Making a paper open access serves no purpose if that paper is not findable by its potential readers. These may be other academics, students or interested public.

In recent years there’s been an increase in open access discovery tools to help readers quickly locate the full text of an article which is paywalled. Most of these tools have pros and cons; none of them fully index the full spread of legally available open access papers in institutional and subject repositories. Some of these will link with the library’s subscriptions to give access to the full text, as well as any freely available copies on the web. Check our library’s access using iFind’s “Articles & more” search tab (see below).
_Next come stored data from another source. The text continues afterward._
(* ===== verification/RevocationFacts.v ===== *)
(** * No revocation is lost

    A change that takes access away ends every session it concerns or stays queued, under
    any faults and any interleaving with logins and logouts; queued work is done or stays
    queued, and one sweep of a database that answers empties the queues; deleting a
    ticket ends the sessions it admitted. *)

From Stdlib Require Import ZArith Lia.
From stdpp Require Import base tactics gmap strings numbers option sorting list.
From S2P Require Import Prelude Hoare Types AuthState Entities Fixtures Domain Tickets.
From S2P Require Import ApprovalRequests ApprovalGate Roles Credentials RateLimiting Sessions.
From S2P Require Import Revocation SessionFacts.

Local Open Scope Z_scope.

(** ** Only faults stop a close *)

Lemma revoke_returns id : returns (revoke id).
Proof.
  unfold revoke, mark_ended_in_transaction, lock_user_session, update_user_sessions,
    update_target_sessions, settle_ended, emit_ended_audit_event, emit_audit. returns_steps.
Qed.

Lemma close_returns scope : returns (close_sessions scope).
Proof.
  unfold close_sessions, revoke_scope, revoke_open_matching, close_local_sessions, update_session,
    close_sessions_on_peers. returns_steps. apply revoke_returns.
Qed.

Lemma unauthorised_returns `{CaseModel} open verdicts : returns (unauthorised open verdicts).
Proof.
  revert verdicts. induction open as [|[[sid [uid|]] tid] rest IH]; intros verdicts; simpl;
    [returns_steps| |apply IH]. unfold still_authorised. returns_steps; apply IH.
Qed.

Lemma try_close_returns `{CaseModel} ch : returns (try_close_sessions_no_longer_authorised ch).
Proof.
  unfold try_close_sessions_no_longer_authorised, close_unauthorised, open_affected.
  returns_steps; first [apply unauthorised_returns|apply close_returns].
Qed.

(** ** The other tasks *)

(** Others may open, attribute and end sessions; who may reach what stays. *)
Definition others (w w' : World) : Prop := history w w' /\ same_access w w'.

Global Instance others_preorder : PreOrder others.
Proof.
  split; [intros w; split; reflexivity|]. intros x y z [] []. split; by etrans.
Qed.

Definition rely (e : Env World) : Prop := forall k x, others x (env_interfere e k x).

Lemma rely_quiet e : quiet e -> rely e.
Proof. intros Hq k x. rewrite Hq. reflexivity. Qed.

Lemma others_same w w' :
  US w' = US w -> TS w' = TS w -> same_access w w' -> queues_grow w w' ->
  tickets_shrink w w' -> others w w'.
Proof. intros. split; [by apply history_same|done]. Qed.

Ltac same_rows := apply others_same; [reflexivity..|by split|
  first [by split|apply queues_push_closes|apply queues_push_change]|by apply shrink_refl].

Lemma others_end id now now' p w : find_session id w = Some p -> others w (end_both id now now' w).
Proof. intros. split; [by eapply history_end_both|done]. Qed.

Lemma others_forget gone w : others w (set_target_sessions (map (forget_ticket gone) (TS w)) w).
Proof. split; [apply history_forget|done]. Qed.

Section facts.
Context `{CaseModel}.
Context (e : Env World) (Hrely : rely e).
Implicit Types (t : nat) (w : World).

(** ** Closing sessions *)

Definition present (id : Uuid) (w : World) : Prop := exists r, In r (US w) /\ usn_id r = id.

Lemma present_others id w w' : others w w' -> present id w -> present id w'.
Proof.
  intros [[_ Hu _] _] (r & Hr & <-). destruct (Hu r Hr) as (r' & Hr' & Hc).
  exists r'. split; [done|apply Hc].
Qed.

Lemma ended_others id w w' : others w w' -> has_ended id w -> has_ended id w'.
Proof. intros [Hh _]. by apply has_ended_history. Qed.

Lemma find_session_present id w : present id w -> exists p, find_session id w = Some p.
Proof.
  intros (r & Hr & Hid). unfold find_session. destruct (List.find _ _) as [p|] eqn:E; [eauto|].
  apply (List.find_none _ _ E) in Hr. apply bool_decide_eq_false in Hr. done.
Qed.

Lemma ends_ended id w w' ended : ends id w w' ended -> present id w -> has_ended id w'.
Proof.
  intros Hends Hp. destruct (find_session_present id w Hp) as [p Ep].
  destruct (List.find_some _ _ Ep) as [Hin Hid%bool_decide_eq_true].
  destruct Hends as [(-> & _ & Hclosed)|(p' & n & n' & Hp' & Ho & -> & _)].
  - exists p. split; [done|]. split; [done|]. specialize (Hclosed p Ep).
    apply bool_decide_eq_false in Hclosed. by destruct (usn_ended p).
  - assert (p' = p) as -> by congruence. exists (end_session n p). split; [|by eauto].
    unfold end_both. simpl. apply in_map_iff. exists p. split; [|done].
    rewrite Ho, (proj2 (bool_decide_eq_true _) Hid : is_session id p = true). done.
Qed.

Lemma wp_revoke id t w :
  wp e (revoke id) (fun _ w' _ => others w w' /\ (present id w -> has_ended id w'))
    (fun w' _ => others w w') t w.
Proof.
  unfold revoke. wp_step. wp_step; [intros _; apply Hrely|].
  set (w0 := env_interfere e t w). assert (others w w0) as H0 by apply Hrely.
  wp_step. eapply wp_mono; [by apply wp_mark_ended| |done]. intros t1 w1 ended Hends.
  assert (others w0 w1) as H1 by by apply (R_ends others others_end id w0 w1 ended).
  do 2 wp_step; [done|]. calm. wp_step. split; [done|].
  eapply wp_mono; [apply (wp_R others); [apply (R_settle others others_same)|exact Hrely]| |].
  - intros t2 w2 [] H2. cbv beta in H2. split.
    + etrans; [exact H0|]. etrans; [exact H1|]. etrans; [|exact H2]. same_rows.
    + intros Hp%(present_others id w w0 H0). apply (ended_others id _ _ H2).
      destruct (ends_ended _ _ _ _ Hends Hp) as (r & Hr). by exists r.
  - intros w2 er H2. cbv beta in H2. etrans; [exact H0|]. etrans; [exact H1|].
    etrans; [|exact H2]. same_rows.
Qed.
How can a researcher find full text for a paper they need to read? This quick overview assumes a search for a specific known paper (not a general search on a topic):

  • Google Scholar: this is the academic search engine version of Google. It is excellent for turning up open versions of papers and usually displays a link straight to the paper on the right. However, institutional repositories are not always well indexed by Google Scholar so it can miss free content. You can link Google Scholar to the library’s subscriptions; it also has its own browser button.
  • Unpaywall: an open access discovery service that is being integrated into many databases and sites. You can also use their browser extension to get a colour-coded padlock with (hopefully) direct access to a PDF. Our repository – Cronfa – is not yet indexed by Unpaywall so its coverage is good but not comprehensive. Unpaywall also has the facility to bulk-check a list of DOIs which may be useful.
  • Open Access button: another open access discovery service which also has its own browser extension. Cronfa IS indexed by open access button but, again, its coverage will not be complete.
  • Kopernio: another browser plugin to help find OA content.
  • The university library iFind service does include some open access content but coverage of free material is not as good as some of the above. However, it does provide authoritative access to the university’s subscription content which will give the publisher version of a paper after logging in (IF we have a subscription to that journal).
  • Google is not an academic search engine but many use it for discovery. Open access papers are often indexed by Google and including the search command “filetype:pdf” can help to locate full text. You can also include quotes around the title to make your search more precise.

If you do a lot of literature searching it is definitely worth installing one of the browser extensions to find an open version of a paper but it is also worth remembering that, if one is not available, a focused Google search may still turn up a copy in a repository that has not yet been indexed by these services.

Comments welcomed if you use any of these tools!